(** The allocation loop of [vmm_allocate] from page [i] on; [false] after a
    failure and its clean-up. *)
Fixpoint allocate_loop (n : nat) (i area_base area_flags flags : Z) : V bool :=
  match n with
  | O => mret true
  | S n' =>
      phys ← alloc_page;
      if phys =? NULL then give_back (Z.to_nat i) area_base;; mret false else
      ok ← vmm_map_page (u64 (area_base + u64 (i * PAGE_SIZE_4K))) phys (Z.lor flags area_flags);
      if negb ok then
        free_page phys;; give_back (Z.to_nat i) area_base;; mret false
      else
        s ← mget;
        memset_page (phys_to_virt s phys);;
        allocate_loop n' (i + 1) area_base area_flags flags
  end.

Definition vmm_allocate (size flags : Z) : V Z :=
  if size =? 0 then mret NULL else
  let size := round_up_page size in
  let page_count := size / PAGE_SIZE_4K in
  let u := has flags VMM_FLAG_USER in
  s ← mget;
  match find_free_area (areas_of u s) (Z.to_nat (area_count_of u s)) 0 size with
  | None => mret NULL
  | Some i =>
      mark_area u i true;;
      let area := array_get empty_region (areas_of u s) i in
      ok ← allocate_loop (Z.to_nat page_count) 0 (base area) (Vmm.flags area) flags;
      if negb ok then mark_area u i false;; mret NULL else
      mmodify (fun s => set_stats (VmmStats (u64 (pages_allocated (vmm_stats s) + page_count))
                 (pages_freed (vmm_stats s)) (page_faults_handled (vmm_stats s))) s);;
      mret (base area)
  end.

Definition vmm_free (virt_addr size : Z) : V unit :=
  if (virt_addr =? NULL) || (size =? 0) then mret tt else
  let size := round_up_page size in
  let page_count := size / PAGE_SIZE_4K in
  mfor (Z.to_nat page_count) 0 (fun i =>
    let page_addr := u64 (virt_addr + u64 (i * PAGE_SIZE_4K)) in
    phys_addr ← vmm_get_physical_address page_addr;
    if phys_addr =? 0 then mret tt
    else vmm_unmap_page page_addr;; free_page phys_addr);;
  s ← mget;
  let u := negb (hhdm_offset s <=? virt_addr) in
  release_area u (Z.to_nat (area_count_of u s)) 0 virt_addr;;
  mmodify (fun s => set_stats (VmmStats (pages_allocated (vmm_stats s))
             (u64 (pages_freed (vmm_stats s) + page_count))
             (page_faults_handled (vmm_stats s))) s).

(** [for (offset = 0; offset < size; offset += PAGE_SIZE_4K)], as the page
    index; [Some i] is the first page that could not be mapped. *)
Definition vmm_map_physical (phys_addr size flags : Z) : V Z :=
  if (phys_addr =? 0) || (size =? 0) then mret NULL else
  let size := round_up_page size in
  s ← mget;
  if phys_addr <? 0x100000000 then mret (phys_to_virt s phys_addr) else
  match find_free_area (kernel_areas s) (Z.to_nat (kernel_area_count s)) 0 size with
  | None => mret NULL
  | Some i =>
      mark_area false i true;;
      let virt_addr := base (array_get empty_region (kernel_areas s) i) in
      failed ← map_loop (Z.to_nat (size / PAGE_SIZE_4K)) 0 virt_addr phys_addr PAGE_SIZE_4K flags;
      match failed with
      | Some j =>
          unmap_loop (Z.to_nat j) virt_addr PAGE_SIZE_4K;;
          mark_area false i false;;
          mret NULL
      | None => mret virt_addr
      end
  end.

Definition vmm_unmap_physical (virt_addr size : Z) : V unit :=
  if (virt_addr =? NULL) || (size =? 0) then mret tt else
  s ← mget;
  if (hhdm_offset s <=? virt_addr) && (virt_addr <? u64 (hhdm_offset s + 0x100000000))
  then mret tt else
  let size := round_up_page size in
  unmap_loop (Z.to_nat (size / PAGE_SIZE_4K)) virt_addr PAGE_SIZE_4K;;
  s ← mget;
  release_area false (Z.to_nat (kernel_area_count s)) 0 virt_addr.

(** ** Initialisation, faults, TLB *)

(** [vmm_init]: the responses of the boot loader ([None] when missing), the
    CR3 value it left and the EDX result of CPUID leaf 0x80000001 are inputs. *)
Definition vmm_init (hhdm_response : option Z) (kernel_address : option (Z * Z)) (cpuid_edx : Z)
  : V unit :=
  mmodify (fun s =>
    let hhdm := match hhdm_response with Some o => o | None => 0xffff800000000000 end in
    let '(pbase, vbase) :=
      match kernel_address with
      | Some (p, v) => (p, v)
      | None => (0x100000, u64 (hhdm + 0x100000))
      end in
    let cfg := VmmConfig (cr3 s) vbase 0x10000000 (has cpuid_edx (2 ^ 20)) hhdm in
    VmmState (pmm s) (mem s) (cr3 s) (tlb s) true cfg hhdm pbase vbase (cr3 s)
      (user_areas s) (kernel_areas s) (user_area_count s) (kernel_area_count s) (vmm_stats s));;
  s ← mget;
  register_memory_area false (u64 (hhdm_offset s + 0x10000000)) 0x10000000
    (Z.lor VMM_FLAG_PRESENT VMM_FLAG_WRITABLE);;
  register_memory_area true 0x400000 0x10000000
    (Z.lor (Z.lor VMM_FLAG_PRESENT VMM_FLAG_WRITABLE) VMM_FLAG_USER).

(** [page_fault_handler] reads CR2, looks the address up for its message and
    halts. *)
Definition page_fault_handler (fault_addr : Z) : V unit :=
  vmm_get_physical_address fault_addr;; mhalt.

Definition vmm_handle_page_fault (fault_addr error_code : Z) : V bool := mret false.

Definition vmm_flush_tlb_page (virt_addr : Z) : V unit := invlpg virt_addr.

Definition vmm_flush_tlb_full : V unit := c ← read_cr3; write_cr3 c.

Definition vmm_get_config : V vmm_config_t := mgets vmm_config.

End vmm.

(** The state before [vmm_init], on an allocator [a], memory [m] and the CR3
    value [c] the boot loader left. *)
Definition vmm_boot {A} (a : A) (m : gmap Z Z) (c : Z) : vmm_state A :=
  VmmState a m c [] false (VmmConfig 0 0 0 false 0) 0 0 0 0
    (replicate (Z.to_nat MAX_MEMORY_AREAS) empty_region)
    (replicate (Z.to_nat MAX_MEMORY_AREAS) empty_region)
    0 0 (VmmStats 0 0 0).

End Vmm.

··········

» **HOW TO COMPLETE THIS TASK**: The expected answer is an exact copy of the lines above, beginning at the line with "index; [Some i]" and ending at the line with "let hhdm := match", with both ends in.

» **SOLUTION**:
    index; [Some i] is the first page that could not be mapped. *)
Definition vmm_map_physical (phys_addr size flags : Z) : V Z :=
  if (phys_addr =? 0) || (size =? 0) then mret NULL else
  let size := round_up_page size in
  s ← mget;
  if phys_addr <? 0x100000000 then mret (phys_to_virt s phys_addr) else
  match find_free_area (kernel_areas s) (Z.to_nat (kernel_area_count s)) 0 size with
  | None => mret NULL
  | Some i =>
      mark_area false i true;;
      let virt_addr := base (array_get empty_region (kernel_areas s) i) in
      failed ← map_loop (Z.to_nat (size / PAGE_SIZE_4K)) 0 virt_addr phys_addr PAGE_SIZE_4K flags;
      match failed with
      | Some j =>
          unmap_loop (Z.to_nat j) virt_addr PAGE_SIZE_4K;;
          mark_area false i false;;
          mret NULL
      | None => mret virt_addr
      end
  end.

Definition vmm_unmap_physical (virt_addr size : Z) : V unit :=
  if (virt_addr =? NULL) || (size =? 0) then mret tt else
  s ← mget;
  if (hhdm_offset s <=? virt_addr) && (virt_addr <? u64 (hhdm_offset s + 0x100000000))
  then mret tt else
  let size := round_up_page size in
  unmap_loop (Z.to_nat (size / PAGE_SIZE_4K)) virt_addr PAGE_SIZE_4K;;
  s ← mget;
  release_area false (Z.to_nat (kernel_area_count s)) 0 virt_addr.

(** ** Initialisation, faults, TLB *)

(** [vmm_init]: the responses of the boot loader ([None] when missing), the
    CR3 value it left and the EDX result of CPUID leaf 0x80000001 are inputs. *)
Definition vmm_init (hhdm_response : option Z) (kernel_address : option (Z * Z)) (cpuid_edx : Z)
  : V unit :=
  mmodify (fun s =>
    let hhdm := match hhdm_response with Some o => o | None => 0xffff800000000000 end in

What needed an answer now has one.